‘Non riattaccare’. Un pandemico thriller d’amore

Intervista a Manfredi Lucibello, Barbara Ronchi, Claudio Santamaria


In concorso al 41° Torino Film Festival arriva Non riattaccare, opera seconda di finzione di Manfredi Lucibello, dopo l’interessante esordio con Tutte Le mie notti. Prodotto dalla Mompracem di Carlo Macchitella, I Manetti Bros e Pier Giorgio Bellocchio, il film è liberamente ispirato all’opera omonima di Alessandra Montrucchio e racconta di una donna, Irene, che in una notte di quarantena, durante la pandemia, riceve la chiamata del suo ex, Pietro (Claudio Santamaria), che non sente da mesi. Le parole di Pietro lasciano presagire che forse l’uomo potrebbe star al punto di compiere un atto disperato.

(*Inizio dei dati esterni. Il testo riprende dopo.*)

(* ===== verification/Streams.v ===== *)
(** The byte streams of [message/src/serializer.cpp] and
    [message/src/deserializer.cpp].

    A serializer owns the bytes it has written.  A deserializer owns a buffer, a
    read position in it (the iterator [position_], as an offset) and the number
    of bytes it may still read ([remaining_]), which is a field of its own and
    not derived from the other two.  Every read that would leave the buffer is
    [Undef]. *)
From S2P Require Import Prelude ByteOrder.

(** * The serializer *)

Record serializer := Serializer {
  ser_data_ : list Z;
  ser_shrink_count_ : Z;
  ser_buffer_shrink_threshold_ : Z }.

Definition serializer_new (threshold : Z) : serializer := Serializer [] 0 threshold.

Definition ser_append (bs : list Z) (s : serializer) : serializer :=
  Serializer (ser_data_ s ++ bs) (ser_shrink_count_ s) (ser_buffer_shrink_threshold_ s).

Definition serialize_u8 (v : Z) : ST serializer bool :=
  _ ← st_modify (ser_append [v]); mret true.

Definition serialize_u16 (v : Z) : ST serializer bool :=
  _ ← st_modify (ser_append [VSOMEIP_WORD_BYTE1 v]);
  _ ← st_modify (ser_append [VSOMEIP_WORD_BYTE0 v]);
  mret true.

Definition serialize_u32 (v : Z) (omit_last_byte : bool) : ST serializer bool :=
  _ ← (if omit_last_byte then mret ()
       else st_modify (ser_append [VSOMEIP_LONG_BYTE3 v]));
  _ ← st_modify (ser_append [VSOMEIP_LONG_BYTE2 v]);
  _ ← st_modify (ser_append [VSOMEIP_LONG_BYTE1 v]);
  _ ← st_modify (ser_append [VSOMEIP_LONG_BYTE0 v]);
  mret true.

(** [serialize(const uint8_t *, uint32_t)]: the range the pointer and the length
    denote is passed as a list. *)
Definition serialize_array (bs : list Z) : ST serializer bool :=
  _ ← st_modify (ser_append bs); mret true.

Definition serialize_vector (bs : list Z) : ST serializer bool :=
  _ ← st_modify (ser_append bs); mret true.

Definition serializer_get_size (s : serializer) : Z := u32 (Z.of_nat (length (ser_data_ s))).

Definition serializer_set_data (bs : list Z) (s : serializer) : serializer :=
  Serializer bs (ser_shrink_count_ s) (ser_buffer_shrink_threshold_ s).

(** The shrink bookkeeping both streams share: [capacity] is what
    [data_.capacity()] returns, [size] what [data_.size()] returns. *)
Definition shrink_count_step (threshold count capacity size : Z) : Z :=
  let count' :=
    if bool_decide (threshold ≠ 0) then
      if bool_decide (size < Z.shiftr capacity 1) then u32 (count + 1) else 0
    else count in
  if bool_decide (threshold ≠ 0 ∧ count' > threshold) then 0 else count'.

Definition serializer_reset (capacity : Z) (s : serializer) : serializer :=
  Serializer []
    (shrink_count_step (ser_buffer_shrink_threshold_ s) (ser_shrink_count_ s) capacity
       (Z.of_nat (length (ser_data_ s))))
    (ser_buffer_shrink_threshold_ s).

(** * The deserializer *)

Record deserializer := Deserializer {
  data_ : list Z;
  position_ : Z;
  remaining_ : Z;
  buffer_shrink_threshold_ : Z;
  shrink_count_ : Z }.

Definition deserializer_new (threshold : Z) : deserializer :=
  Deserializer [] 0 0 threshold 0.

Definition deserializer_of (bs : list Z) (threshold : Z) : deserializer :=
  Deserializer bs 0 (Z.of_nat (length bs)) threshold 0.

Definition get_available (d : deserializer) : Z := Z.of_nat (length (data_ d)).
Definition get_remaining (d : deserializer) : Z := remaining_ d.

Definition set_remaining (r : Z) (d : deserializer) : deserializer :=
  Deserializer (data_ d) (position_ d) r (buffer_shrink_threshold_ d) (shrink_count_ d).

(** [n] bytes consumed: the iterator advances and the allowance shrinks. *)
Definition skip (n : Z) (d : deserializer) : deserializer :=
  Deserializer (data_ d) (position_ d + n) (remaining_ d - n)
    (buffer_shrink_threshold_ d) (shrink_count_ d).

(** [byte = *position_++], with the matching decrement of [remaining_]. *)
Definition next_byte : ST deserializer Z :=
  d ← st_get;
  b ← st_lift (vget (data_ d) (position_ d));
  _ ← st_modify (skip 1);
  mret b.

(** The reads return [Some v] for "true, with [v] in the out parameter", [None]
    for "false, the out parameter untouched". *)
Definition deserialize_u8 : ST deserializer (option Z) :=
  d ← st_get;
  if bool_decide (remaining_ d = 0) then mret None
  else v ← next_byte; mret (Some v).

Definition deserialize_u16 : ST deserializer (option Z) :=
  d ← st_get;
  if bool_decide (2 > remaining_ d) then mret None
  else
    byte0 ← next_byte;
    byte1 ← next_byte;
    mret (Some (VSOMEIP_BYTES_TO_WORD byte0 byte1)).

Definition deserialize_u32 (omit_last_byte : bool) : ST deserializer (option Z) :=
  d ← st_get;
  if bool_decide (3 > remaining_ d) || (negb omit_last_byte && bool_decide (4 > remaining_ d))
  then mret None
  else
    byte0 ← (if omit_last_byte then mret 0 else next_byte);
    byte1 ← next_byte;
    byte2 ← next_byte;
    byte3 ← next_byte;
    mret (Some (VSOMEIP_BYTES_TO_LONG byte0 byte1 byte2 byte3)).

(** The copy the three block reads share: the range at [position_] is copied
    out and consumed. *)
Definition read_block (len : Z) : ST deserializer (option (list Z)) :=
  d ← st_get;
  bs ← st_lift (vrange (data_ d) (position_ d) (position_ d + len));
  _ ← st_modify (skip len);
  mret (Some bs).

Definition deserialize_array (len : Z) : ST deserializer (option (list Z)) :=
  d ← st_get;
  if bool_decide (len > remaining_ d) then mret None
  else read_block len.

(** [capacity] is [_target.capacity()]. *)
Definition deserialize_string (capacity len : Z) : ST deserializer (option (list Z)) :=
  d ← st_get;
  if bool_decide (len > remaining_ d) || bool_decide (len > capacity) then mret None
  else read_block len.

(** [capacity] is [_value.capacity()]. *)
Definition deserialize_vector (capacity : Z) : ST deserializer (option (list Z)) :=
  d ← st_get;
  if bool_decide (capacity > remaining_ d) then mret None
  else read_block capacity.

(** The guards of [look_ahead] compare the index with the size of the buffer and
    not with what is left of it. *)
Definition look_ahead_u8 (index : Z) (d : deserializer) : outcome (option Z) :=
  if bool_decide (index >= Z.of_nat (length (data_ d))) then Ret None
  else v ← vget (data_ d) (position_ d + index); Ret (Some v).

Definition look_ahead_u16 (index : Z) (d : deserializer) : outcome (option Z) :=
  if bool_decide (index + 1 >= Z.of_nat (length (data_ d))) then Ret None
  else
    b0 ← vget (data_ d) (position_ d + index);
    b1 ← vget (data_ d) (position_ d + index + 1);
    Ret (Some (VSOMEIP_BYTES_TO_WORD b0 b1)).

Definition look_ahead_u32 (index : Z) (d : deserializer) : outcome (option Z) :=
  if bool_decide (index + 3 >= Z.of_nat (length (data_ d))) then Ret None
  else
    b0 ← vget (data_ d) (position_ d + index);
    b1 ← vget (data_ d) (position_ d + index + 1);
    b2 ← vget (data_ d) (position_ d + index + 2);
    b3 ← vget (data_ d) (position_ d + index + 3);
    Ret (Some (VSOMEIP_BYTES_TO_LONG b0 b1 b2 b3)).

(** [None] is the null pointer. *)
Definition deserializer_set_data (bs : option (list Z)) (d : deserializer) : deserializer :=
  match bs with
  | Some bs => Deserializer bs 0 (Z.of_nat (length bs))
                 (buffer_shrink_threshold_ d) (shrink_count_ d)
  | None => Deserializer [] 0 0 (buffer_shrink_threshold_ d) (shrink_count_ d)
  end.

Definition append_data (bs : list Z) (d : deserializer) : deserializer :=
  Deserializer (data_ d ++ bs) (position_ d) (remaining_ d + Z.of_nat (length bs))
    (buffer_shrink_threshold_ d) (shrink_count_ d).

Definition drop_data (len : Z) (d : deserializer) : deserializer :=
  let size := Z.of_nat (length (data_ d)) in
  Deserializer (data_ d)
    (if bool_decide (position_ d + len < size) then position_ d + len else size)
    (remaining_ d) (buffer_shrink_threshold_ d) (shrink_count_ d).

Definition deserializer_reset (capacity : Z) (d : deserializer) : deserializer :=
  Deserializer [] 0 0 (buffer_shrink_threshold_ d)
    (shrink_count_step (buffer_shrink_threshold_ d) (shrink_count_ d) capacity
       (Z.of_nat (length (data_ d)))).

(** * What a serializer call appends *)

(** The call succeeds and appends exactly [bs]. *)
Definition writes (m : ST serializer bool) (bs : list Z) : Prop :=
  ∀ s, m s = Ret (true, ser_append bs s).

Lemma ser_append_app bs1 bs2 s :
  ser_append bs2 (ser_append bs1 s) = ser_append (bs1 ++ bs2) s.
Proof. unfold ser_append. simpl. by rewrite (assoc_L (++)). Qed.
Lemma ser_append_nil s : ser_append [] s = s.
Proof. destruct s. unfold ser_append. simpl. by rewrite app_nil_r. Qed.

Lemma writes_u8 v : writes (serialize_u8 v) [v].
Proof. done. Qed.
Lemma writes_u16 v : writes (serialize_u16 v) (be16 v).
Proof. intros s. unfold serialize_u16. st_run. by rewrite ser_append_app. Qed.
Lemma writes_u32 v : writes (serialize_u32 v false) (be32 v).
Proof. intros s. unfold serialize_u32. st_run. by rewrite !ser_append_app. Qed.
Lemma writes_u24 v : writes (serialize_u32 v true) (be24 v).
Proof. intros s. unfold serialize_u32. st_run. by rewrite !ser_append_app. Qed.
Lemma writes_array bs : writes (serialize_array bs) bs.
Proof. done. Qed.
Lemma writes_vector bs : writes (serialize_vector bs) bs.
Proof. done. Qed.
Lemma writes_true : writes (mret true) [].
Proof. intros s. by rewrite ser_append_nil. Qed.

Lemma writes_andb m1 m2 bs1 bs2 :
  writes m1 bs1 → writes m2 bs2 → writes (m1 <&&> m2) (bs1 ++ bs2).
Proof.
  intros H1 H2 s. unfold st_andb.
  by rewrite (st_bind_Ret _ _ _ _ _ (H1 s)), H2, ser_append_app.
Qed.

Lemma writes_bind m k bs1 bs2 :
  writes m bs1 → writes (k true) bs2 → writes (m ≫= k) (bs1 ++ bs2).
Proof.
  intros H1 H2 s. by rewrite (st_bind_Ret _ _ _ _ _ (H1 s)), H2, ser_append_app.
Qed.

Create HintDb stream.
#[export] Hint Resolve writes_u8 writes_u16 writes_u32 writes_u24 writes_array
  writes_vector writes_true writes_andb : stream.

(** * Well-formed deserializers *)

(** The bytes that may still be read lie in the buffer. *)
Definition d_wf (d : deserializer) : Prop :=
  0 ≤ position_ d ∧ 0 ≤ remaining_ d ∧
  position_ d + remaining_ d ≤ Z.of_nat (length (data_ d)).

Irene allora, si mette in corsa contro il tempo per raggiungerlo e salvarlo. Barbara Ronchi e Claudio Santamaria descrivono il diverso lavoro fatto su questo thriller storia d’amore. Per Ronchi la responsabilità di condurre l’azione, il gioco e le dinamiche del film, per Santamaria rendere, attraverso la sola voce, sentimenti, paure, rimorsi e aspettative.